▶ [Data for this exercise]:
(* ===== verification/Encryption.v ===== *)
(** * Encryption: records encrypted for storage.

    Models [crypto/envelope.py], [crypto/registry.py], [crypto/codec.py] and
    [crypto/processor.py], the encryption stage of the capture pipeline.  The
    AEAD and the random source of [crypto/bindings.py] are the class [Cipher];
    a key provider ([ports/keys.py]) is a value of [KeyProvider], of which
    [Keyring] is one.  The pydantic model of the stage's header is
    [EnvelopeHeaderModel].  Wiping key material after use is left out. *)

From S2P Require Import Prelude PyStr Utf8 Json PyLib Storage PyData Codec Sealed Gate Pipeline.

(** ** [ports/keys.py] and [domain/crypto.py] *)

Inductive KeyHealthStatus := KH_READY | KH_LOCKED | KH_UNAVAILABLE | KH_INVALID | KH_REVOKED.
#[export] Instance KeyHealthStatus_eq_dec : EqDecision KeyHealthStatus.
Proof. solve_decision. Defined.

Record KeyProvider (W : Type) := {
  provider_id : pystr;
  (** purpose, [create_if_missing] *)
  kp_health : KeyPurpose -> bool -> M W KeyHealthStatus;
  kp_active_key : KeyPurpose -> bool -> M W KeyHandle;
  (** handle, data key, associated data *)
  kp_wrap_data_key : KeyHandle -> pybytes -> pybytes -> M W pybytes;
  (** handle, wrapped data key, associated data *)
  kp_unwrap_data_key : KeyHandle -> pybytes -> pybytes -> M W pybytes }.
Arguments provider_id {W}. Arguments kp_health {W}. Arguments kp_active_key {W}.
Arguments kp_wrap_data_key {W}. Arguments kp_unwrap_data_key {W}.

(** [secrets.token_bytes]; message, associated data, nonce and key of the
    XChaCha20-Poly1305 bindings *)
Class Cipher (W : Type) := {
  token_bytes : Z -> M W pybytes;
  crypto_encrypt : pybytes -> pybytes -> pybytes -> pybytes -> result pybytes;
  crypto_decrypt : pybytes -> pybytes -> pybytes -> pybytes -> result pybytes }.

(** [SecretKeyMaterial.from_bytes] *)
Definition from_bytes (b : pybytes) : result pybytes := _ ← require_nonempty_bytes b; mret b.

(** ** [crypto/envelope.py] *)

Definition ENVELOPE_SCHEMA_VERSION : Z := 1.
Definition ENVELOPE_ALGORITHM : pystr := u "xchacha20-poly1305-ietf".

▶ [Exercise aim]: The records need to be copied exactly, with no line left out.

▶ [Output for this task]:
(* ===== verification/Encryption.v ===== *)
(** * Encryption: records encrypted for storage.

    Models [crypto/envelope.py], [crypto/registry.py], [crypto/codec.py] and
    [crypto/processor.py], the encryption stage of the capture pipeline.  The
    AEAD and the random source of [crypto/bindings.py] are the class [Cipher];
    a key provider ([ports/keys.py]) is a value of [KeyProvider], of which
    [Keyring] is one.  The pydantic model of the stage's header is
    [EnvelopeHeaderModel].  Wiping key material after use is left out. *)

From S2P Require Import Prelude PyStr Utf8 Json PyLib Storage PyData Codec Sealed Gate Pipeline.

(** ** [ports/keys.py] and [domain/crypto.py] *)

Inductive KeyHealthStatus := KH_READY | KH_LOCKED | KH_UNAVAILABLE | KH_INVALID | KH_REVOKED.
#[export] Instance KeyHealthStatus_eq_dec : EqDecision KeyHealthStatus.
Proof. solve_decision. Defined.

Record KeyProvider (W : Type) := {
  provider_id : pystr;
  (** purpose, [create_if_missing] *)
  kp_health : KeyPurpose -> bool -> M W KeyHealthStatus;
  kp_active_key : KeyPurpose -> bool -> M W KeyHandle;
  (** handle, data key, associated data *)
  kp_wrap_data_key : KeyHandle -> pybytes -> pybytes -> M W pybytes;
  (** handle, wrapped data key, associated data *)
  kp_unwrap_data_key : KeyHandle -> pybytes -> pybytes -> M W pybytes }.
Arguments provider_id {W}. Arguments kp_health {W}. Arguments kp_active_key {W}.
Arguments kp_wrap_data_key {W}. Arguments kp_unwrap_data_key {W}.

(** [secrets.token_bytes]; message, associated data, nonce and key of the
    XChaCha20-Poly1305 bindings *)
Class Cipher (W : Type) := {
  token_bytes : Z -> M W pybytes;
  crypto_encrypt : pybytes -> pybytes -> pybytes -> pybytes -> result pybytes;
  crypto_decrypt : pybytes -> pybytes -> pybytes -> pybytes -> result pybytes }.

(** [SecretKeyMaterial.from_bytes] *)
Definition from_bytes (b : pybytes) : result pybytes := _ ← require_nonempty_bytes b; mret b.

(** ** [crypto/envelope.py] *)

Definition ENVELOPE_SCHEMA_VERSION : Z := 1.
Definition ENVELOPE_ALGORITHM : pystr := u "xchacha20-poly1305-ietf".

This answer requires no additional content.